Remember to begin each scene with an establishing shot, to use supporting B-roll to help bring what someone is saying to live, and to conclude each scene with suitable closing shots. This will be true not just for individual scenes, but also for the whole video.

Once you’ve layered all of your B-roll on top of your A-roll, you should be able to reduce the total duration of your movie by around 40%-50%, bringing you quite near to a completed project, or at least close.

Following that, begin sifting through any extra supporting or beautiful footage you shot throughout your trip.

Including a timelapse of a vehicle going through the woods, a sunset, or an epic, revealing drone view of the city you’re in would really help your film stand out.

Once you have pared down all of this information to the bare minimum, it’s time to add the music and really bring this beast to life.

4. Create a Compelling Intro

This is not something that everyone does, yet we take it for granted.

To capitalize on the short attention spans of the majority of viewers. You need to create a seductive and fast-paced opening for each video that is jam-packed with the most stunning images, humorous clips, and powerful sound bites to captivate our audience.

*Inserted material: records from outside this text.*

(* ===== verification/FramedDecoder.v ===== *)
(** * The framed decoders' loop

    zstd_decoder_process (src/codec_zstd.c) and lz4f_decoder_process (src/codec_lz4.c) are
    the same loop over two libraries.  Here the library is the class [FrameLib]; the
    codecs' files instantiate it.  The loop pays an owed byte, decides between frames
    through Frames.v, and otherwise turns the library's crank. *)
From S2P Require Import Prelude Types Stream ProcessLoop Frames.

(** What a decompression call did: its return value, the input bytes it took, the bytes it
    wrote, and the context. *)
Record lib_outcome (ctx : Type) := mk_lib {
  lo_ret : Z;
  lo_used : Z;
  lo_out : bytes;
  lo_next : ctx;
}.
Arguments mk_lib {ctx} lo_ret lo_used lo_out lo_next.
Arguments lo_ret {ctx} l.
Arguments lo_used {ctx} l.
Arguments lo_out {ctx} l.
Arguments lo_next {ctx} l.

(** [fl_decompress c next_in room]: ZSTD_decompressStream or LZ4F_decompress. *)
Class FrameLib := {
  fl_ctx : Type;
  fl_decompress : fl_ctx -> bytes -> Z -> lib_outcome fl_ctx;
  fl_isError : Z -> bool;
}.

(** Both libraries document it: a call that succeeds stays inside its windows, and 0 --
    "a frame is completely decoded and fully flushed" -- is the answer to a call that took
    or wrote the last of it. *)
Class FrameLibOk `{FrameLib} : Prop := {
  fl_bounds : forall c next_in room, 0 <= room ->
    let r := fl_decompress c next_in room in fl_isError (lo_ret r) = false ->
    0 <= lo_used r <= zlen next_in /\ zlen (lo_out r) <= room;
  fl_end_moves : forall c next_in room,
    let r := fl_decompress c next_in room in fl_isError (lo_ret r) = false ->
    lo_ret r = 0 -> 0 < lo_used r + zlen (lo_out r);
}.

Section framed.
Context {lib : FrameLib}.

(** The status a library error maps to, and the callback that hands over held bytes. *)
Context (lib_error : Z -> zu_status).
Context (feed : fl_ctx -> bytes -> zu_status * fl_ctx).

(** zstd_probe and lz4f_probe: one byte of room, no input. *)
Definition framed_probe (c : fl_ctx) : result (Z * Z * bool) * fl_ctx :=
  let r := fl_decompress c [] 1 in
  if fl_isError (lo_ret r) then (Err (lib_error (lo_ret r)), lo_next r)
  else (Ok (byte_at (lo_out r) 0, zlen (lo_out r), lo_ret r =? 0), lo_next r).

Definition framed_state : Type := zu_int_frames * fl_ctx.

(** The part of a round inside a frame. *)
Definition framed_body (f : zu_int_frames) (c : fl_ctx) (buf : zu_buffer) (flush : zu_flush) :
    option zu_status * framed_state * zu_buffer :=
  let r := fl_decompress c (sub (src_bytes buf) (src_pos buf) (avail_in buf)) (avail_out buf) in
  if fl_isError (lo_ret r) then (Some (lib_error (lo_ret r)), (f, lo_next r), buf)
  else
    let buf' := buf_emit (buf_consume buf (lo_used r)) (lo_out r) in
    if lo_ret r =? 0 then (None, (zu_int_frames_ended f, lo_next r), buf')
    else if (lo_used r =? 0) && (zlen (lo_out r) =? 0)
    then
      match zu_int_frames_stalled framed_probe f (avail_in buf) (avail_out buf) flush (lo_next r) with
      | (ZU_OK, f', c') => (None, (f', c'), buf')
      | (ss, f', c') => (Some ss, (f', c'), buf')
      end
    else (None, (f, lo_next r), buf').

Definition framed_round (s : framed_state) (buf : zu_buffer) (flush : zu_flush) :
    option zu_status * framed_state * zu_buffer :=
  let '(f, c) := s in
  let '(paid, f, buf) := zu_int_frames_pay f buf in
  if negb paid then (Some ZU_NEED_OUTPUT, (f, c), buf)
  else
    match fr_state f with
    | ZU_INT_FRAME_BODY => framed_body f c buf flush
    | _ =>
        match zu_int_frames_between feed f buf flush c with
        | (ZU_OK, f', buf', c') => (None, (f', c'), buf')
        | (fs, f', buf', c') => (Some fs, (f', c'), buf')
        end
    end.

(** Every round moves a byte, or leaves "between" for a frame whose magic is in sight, or
    follows a probe that found the frame over -- which ends the call. *)
Definition framed_rank (s : framed_state) (buf : zu_buffer) : Z :=
  match fr_state (fst s) with
  | ZU_INT_FRAME_BODY => if (avail_in buf =? 0) && (avail_out buf =? 0) then 2 else 0
  | _ => 1
  end.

This technique enables viewers to see what’s on the video within the first five seconds, which should pique their interest enough to stay and watch the whole thing.

Do not be afraid to mislead your audience into viewing your films; if they are excellent enough, they will be grateful you did.

The biggest error you can make is to believe that someone cares enough to watch your 15-minute film when a two-minute version would have been much better. Maintain a brief intro, between 5 and 20 seconds, and you’ll be doing your video and ego a big favor.


Editing travel films may be a frightening job, but we hope this tutorial has shed some light on some of the best editing guidelines. While we love bringing our trips to life and get immense pleasure from sharing our experiences with you, it is also a lot of effort.

If you want to be left with a wonderful recollection from your trip. Have the energy and resources to create a video, we hope this is as beneficial to you as it was for us to create.